Building 212 had 10 maintenance orders submitted, one for mold. Seven are closed—including the mold report, and three remain open as of today.
Building 213 had two maintenance orders submitted. Neither was for mold. One is closed as of today.
Soldiers in barracks building 212 reported to unit leadership that there were leaks coming from the ceiling on Sept 16. Leaders notified the Fort Stewart fire department and Directorate of Public Works to assess the damage and cause of the water leak. It was determined that there was a burst pipe and significant buildup of water in the building’s HVAC system.

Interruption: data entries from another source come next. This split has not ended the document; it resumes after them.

Definition gob_of (v : Value) : gob_fields :=
  mkGobFields (v_Key v) (v_Value v) (v_TTL v) (v_Created v).
Definition of_gob (g : gob_fields) : Value :=
  mkValue (g_Key g) (g_Value g) (g_TTL g) (g_Created g) time_zero.

(** ** LevelDB *)
Inductive ldb_error := LdbNotFound | LdbFailed (n : Z).
Inductive ldb_op := LdbPut (k data : bytes) | LdbDelete (k : bytes).

Definition ldb_apply (m : gmap bytes bytes) (o : ldb_op) : gmap bytes bytes :=
  match o with
  | LdbPut k data => <[k := data]> m
  | LdbDelete k => delete k m
  end.

(** [ldb_Write] is [DB.Write] on a batch; [DB.Put] and [DB.Delete] are
    documented as writes of one operation.  [ldb_Iter] is what an iterator over
    the whole database yields: the entries of a snapshot, in full unless it
    reports an error.  A write that fails may leave each key with or without its
    part of the batch. *)
Class LevelDB := {
  ldb : Type;
  ldb_contents : ldb → gmap bytes bytes;
  ldb_Get : bytes → ldb → bytes + ldb_error;
  ldb_Write : list ldb_op → ldb → option ldb_error * ldb;
  ldb_Iter : ldb → list (bytes * bytes) * option ldb_error;
  ldb_Close : ldb → option ldb_error * ldb;
  ldb_Get_data : ∀ k d data, ldb_Get k d = inl data → ldb_contents d !! k = Some data;
  ldb_Get_missing : ∀ k d, ldb_Get k d = inr LdbNotFound → ldb_contents d !! k = None;
  ldb_Write_done : ∀ ops d d', ldb_Write ops d = (None, d') →
    ldb_contents d' = foldl ldb_apply (ldb_contents d) ops;
  ldb_Write_failed : ∀ ops d e d' k, ldb_Write ops d = (Some e, d') →
    ldb_contents d' !! k = ldb_contents d !! k ∨
    ldb_contents d' !! k = foldl ldb_apply (ldb_contents d) ops !! k;
  ldb_Iter_entries : ∀ d k data, (k, data) ∈ (ldb_Iter d).1 → ldb_contents d !! k = Some data;
  ldb_Iter_keys : ∀ d, NoDup (ldb_Iter d).1.*1;
  ldb_Iter_all : ∀ d k data, (ldb_Iter d).2 = None →
    ldb_contents d !! k = Some data → (k, data) ∈ (ldb_Iter d).1;
}.

Definition ldb_Put `{LevelDB} (k data : bytes) (d : ldb) := ldb_Write [LdbPut k data] d.
Definition ldb_Delete `{LevelDB} (k : bytes) (d : ldb) := ldb_Write [LdbDelete k] d.

Module Database.
Section model.
Context `{Gob} `{LevelDB}.
(** [maphash] with the seed of this process. *)
Variable hash : bytes → Z.

(** [key := h.Sum64(); binary.LittleEndian.PutUint64(keyBytes, key)] *)
Definition keyBytes (k : bytes) : bytes := le_bytes 8 (hash k).

Definition serializeValue (v : Value) : option bytes := gob_encode (GobStruct (gob_of v)).
Definition serializeValues (values : list Value) : option bytes :=
  gob_encode (GobSlice (gob_of <$> values)).

(** [deserializeValues(data, &values)] for [var values []*Value]; [None] is an
    error. *)
Definition deserializeValues (data : bytes) : option (list Value) :=
  match gob_parse data with
  | Some (GobSlice vs) => Some (of_gob <$> vs)
  | Some (GobStruct _) => None
  | None => None
  end.

Definition zero_value : Value := mkValue [] [] 0 time_zero time_zero.

(** [deserializeValues(data, &[]*Value{&value})]: what becomes of [value].  gob
    fills an element of the slice it is given if the elements of the stream
    fit, and allocates a new slice if they do not. *)
Definition deserialize_one (data : bytes) : option Value :=
  match gob_parse data with
  | Some (GobSlice [v]) => Some (of_gob v)
  | Some (GobSlice _) => Some zero_value
  | Some (GobStruct _) => None
  | None => None
  end.

(** [v.Created.After(from) || v.Created.Equal(from)] *)
Definition created_from (from : Z) (v : Value) : bool :=
  After (v_Created v) from || (v_Created v =? from).

Definition Get (k : bytes) (from : Z) (s : ldb) : outcome (list Value * bool) :=
  match ldb_Get (keyBytes k) s with
  | inr LdbNotFound => Ret ([], false)
  | inr _ => Ret ([], false)
  | inl data =>
      match deserializeValues data with
      | None => Ret ([], false)
      | Some values =>
          if IsZero from then Ret (values, true)
          else
            let filtered := foldl (λ fs v, if created_from from v then fs ++ [v] else fs) [] values in
            if (length filtered =? 0)%nat then Ret ([], false) else Ret (filtered, true)
      end
  end.

Definition Set_ (now : Z) (k v : bytes) (created ttl : Z) (s : ldb) : outcome (bool * ldb) :=
  let value := mkValue k v ttl created (Add now ttl) in
  match serializeValue value with
  | None => Ret (false, s)
  | Some data =>
      match ldb_Write [LdbPut (keyBytes k) data] s with
      | (Some _, s) => Ret (false, s)
      | (None, s) => Ret (true, s)
      end
  end.

(** The loop of [Iterate] over what the iterator yields. *)
Fixpoint iterate_loop {A} (cb : A → Value → outcome (A * bool)) (a : A) (es : list (bytes * bytes))
    : outcome A :=
  match es with
  | [] => Ret a
  | (_, data) :: es =>
      match deserialize_one data with
      | None => iterate_loop cb a es
      | Some value =>
          let! '(a, more) := cb a value in
          if more : bool then iterate_loop cb a es else Ret a
      end
  end.

Definition Iterate {A} (cb : A → Value → outcome (A * bool)) (a : A) (s : ldb) : outcome (A * ldb) :=
  let! a := iterate_loop cb a (ldb_Iter s).1 in Ret (a, s).

Definition Close (s : ldb) : option ldb_error * ldb := ldb_Close s.

(** One entry visited by a tick of [cleanup]. *)
Definition cleanup_entry (now : Z) (s : ldb) (e : bytes * bytes) : ldb :=
  match deserializeValues e.2 with
  | None => s
  | Some values =>
      let valid := filter (λ v, After (v_expires v) now = true) values in
      if (length valid =? 0)%nat then (ldb_Delete e.1 s).2
      else match serializeValues valid with
           | None => s
           | Some newData => (ldb_Put e.1 newData s).2
           end
  end.

Definition cleanup (now : Z) (s : ldb) : ldb := foldl (cleanup_entry now) s (ldb_Iter s).1.

Definition Database_Storage : Storage ldb := {|
  st_Get := Get;
  st_Set := Set_;
  st_Iterate A cb a s := Iterate cb a s;
|}.

Definition Database_Sweeper : Sweeper ldb := λ now s, Ret (cleanup now s).

(** ** The operations of a run *)
Inductive op :=
  | OpSet (now : Z) (k v : bytes) (created ttl : Z)
  | OpCleanup (now : Z).

Definition step (s : ldb) (o : op) : outcome ldb :=
  match o with
  | OpSet now k v created ttl => let! '(_, s) := Set_ now k v created ttl s in Ret s
  | OpCleanup now => Ret (cleanup now s)
  end.

Definition run (s : ldb) (ops : list op) : outcome ldb := ofold step s ops.
End model.

(** ** Lemmas *)
Section proofs.
Context `{Gob} `{LevelDB}.
Variable hash : bytes → Z.

(** Every entry is one that [Set] can have written: a single structure. *)
Definition structs_only (s : ldb) : Prop :=
  map_Forall (λ _ data, ∃ g, gob_parse data = Some (GobStruct g)) (ldb_contents s).

Lemma structs_no_values s k data :
  structs_only s → ldb_contents s !! k = Some data →
  deserializeValues data = None ∧ deserialize_one data = None.
Proof.
  intros Hs Hk. destruct (Hs k data Hk) as [g Hg].
  unfold deserializeValues, deserialize_one. by rewrite Hg.
Qed.

Lemma set_structs now k v created ttl s :
  structs_only s → ∃ ok s', Set_ hash now k v created ttl s = Ret (ok, s') ∧ structs_only s'.
Proof.
  intros Hs. unfold Set_. destruct (serializeValue _) as [data|] eqn:Ed; [|by eauto].
  assert (Hnew : map_Forall (λ _ data, ∃ g, gob_parse data = Some (GobStruct g))
    (foldl ldb_apply (ldb_contents s) [LdbPut (keyBytes hash k) data])).
  { simpl. apply map_Forall_insert_2; [|done]. eexists. by apply gob_roundtrip. }
  destruct (ldb_Write _ s) as [[e|] s'] eqn:Ew; (do 2 eexists; split; [done|]).
  - intros k' data' Hk'. destruct (ldb_Write_failed _ _ _ _ k' Ew) as [E|E]; rewrite E in Hk';
      [by apply (Hs k')|by apply (Hnew k')].
  - unfold structs_only. by rewrite (ldb_Write_done _ _ _ Ew).
Qed.

Lemma cleanup_structs now s : structs_only s → cleanup now s = s.
Proof.
  intros Hs. unfold cleanup.
  assert (He : ∀ e, e ∈ (ldb_Iter s).1 → cleanup_entry now s e = s).
  { intros [k data] Hin%ldb_Iter_entries. unfold cleanup_entry. cbn [snd].
    by rewrite (proj1 (structs_no_values s k data Hs Hin)). }
  revert He. induction (ldb_Iter s).1 as [|e es IH]; intros He; simpl; [done|].
  rewrite He by set_solver. apply IH. set_solver.
Qed.

Lemma run_structs ops s :
  structs_only s → ∃ s', run hash s ops = Ret s' ∧ structs_only s'.
Proof.
  intros Hs. apply ofold_inv; [done|]. intros s1 [now k v created ttl|now] _ Hs1; cbn [step].
  - destruct (set_structs now k v created ttl s1 Hs1) as (ok & s' & -> & Hs'). by exists s'.
  - exists s1. by rewrite cleanup_structs.
Qed.

Lemma get_structs k from s : structs_only s → Get hash k from s = Ret ([], false).
Proof.
  intros Hs. unfold Get. destruct (ldb_Get _ s) as [data|[|n]] eqn:E; [|done..].
  apply ldb_Get_data in E. by rewrite (proj1 (structs_no_values s _ data Hs E)).
Qed.

Lemma iterate_structs {A} (cb : A → Value → outcome (A * bool)) a s :
  structs_only s → Iterate cb a s = Ret (a, s).
Proof.
  intros Hs. unfold Iterate.
  enough (He : ∀ es, (∀ e, e ∈ es → ldb_contents s !! e.1 = Some e.2) → iterate_loop cb a es = Ret a).
  { by rewrite (He _ (λ '(k, data), ldb_Iter_entries s k data)). }
  induction es as [|[k data] es IH]; intros He; [done|]. cbn [iterate_loop].
  assert (Hk : ldb_contents s !! k = Some data) by (apply (He (k, data)); set_solver).
  rewrite (proj2 (structs_no_values s k data Hs Hk)). apply IH. set_solver.
Qed.
End proofs.

(** ** Properties *)
Section claims.
Context `{Gob} `{LevelDB}.
Variable hash : bytes → Z.

(** C18: the LevelDB storage never returns what was stored.  [Set] encodes one
    value as a structure, while [Get], [Iterate] and [cleanup] decode a slice of
    values, which gob refuses: after any sequence of stores and sweeps on an
    empty database every [Get] misses, an iteration visits nothing and a sweep
    removes nothing; and a store that reports success did write its value. *)
Theorem database_write_only s ops :
  ldb_contents s = ∅ →
  ∃ s', run hash s ops = Ret s' ∧
    (∀ k from, Get hash k from s' = Ret ([], false)) ∧
    (∀ A (cb : A → Value → outcome (A * bool)) a, Iterate cb a s' = Ret (a, s')) ∧
    (∀ now, cleanup now s' = s') ∧
    (∀ now k v created ttl s'', Set_ hash now k v created ttl s' = Ret (true, s'') →
      (∃ data, ldb_contents s'' !! keyBytes hash k = Some data ∧
        gob_parse data = Some (GobStruct (mkGobFields k v ttl created))) ∧
      Get hash k time_zero s'' = Ret ([], false)).
Proof.
  intros He. destruct (run_structs hash ops s) as (s' & E & Hs').
  { unfold structs_only. rewrite He. apply map_Forall_empty. }
  exists s'. split_and!; [done|intros; by apply get_structs|intros; by apply iterate_structs|
    intros; by apply cleanup_structs|].
  intros now k v created ttl s'' E''.
  destruct (set_structs hash now k v created ttl s' Hs') as (ok & s1 & E1 & Hs1).
  rewrite E1 in E''. injection E'' as -> ->. split; [|by apply get_structs].
  unfold Set_ in E1. destruct (serializeValue _) as [data|] eqn:Ed; [|done].
  destruct (ldb_Write _ s') as [[e|] s2] eqn:Ew; [done|]. injection E1 as ->.
  exists data. rewrite (ldb_Write_done _ _ _ Ew). simpl. rewrite lookup_insert_eq.
  split; [done|]. by apply gob_roundtrip in Ed.
Qed.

After receiving a call for the leak, public works plumbers were dispatched to building 212 and repaired the busted lines. Later that afternoon, dehumidifiers were issued to each room or area that had water intrusion. On Monday, Sept. 18, the mold team inspected all rooms to ensure they had adequate dehumidification and address any additional concerns.
Our public works also has a 12-person mold strike team to support each brigade’s mold mitigation team. Also, 3rd Infantry Division staff receives mold reports from units twice a month to track mold mitigation efforts across Fort Stewart and Hunter Army Airfield.
Additionally, there has been a $400,000 investment into the Mold Conditions Awareness Tool (MCAT) which was designed by a 3rd ID Soldier to assist with mold mitigation. The MCAT is a wireless temperature and humidity sensor which increases leaders’ awareness of the conditions which lead to mold growth and allows leaders to take proactive steps to mitigate those conditions to prevent mold growth. The MCAT has gone through testing and development is a small amount of barracks rooms. We expect our first batch of sensors in late fall this year to begin scaling the implementation of sensors across Fort Stewart.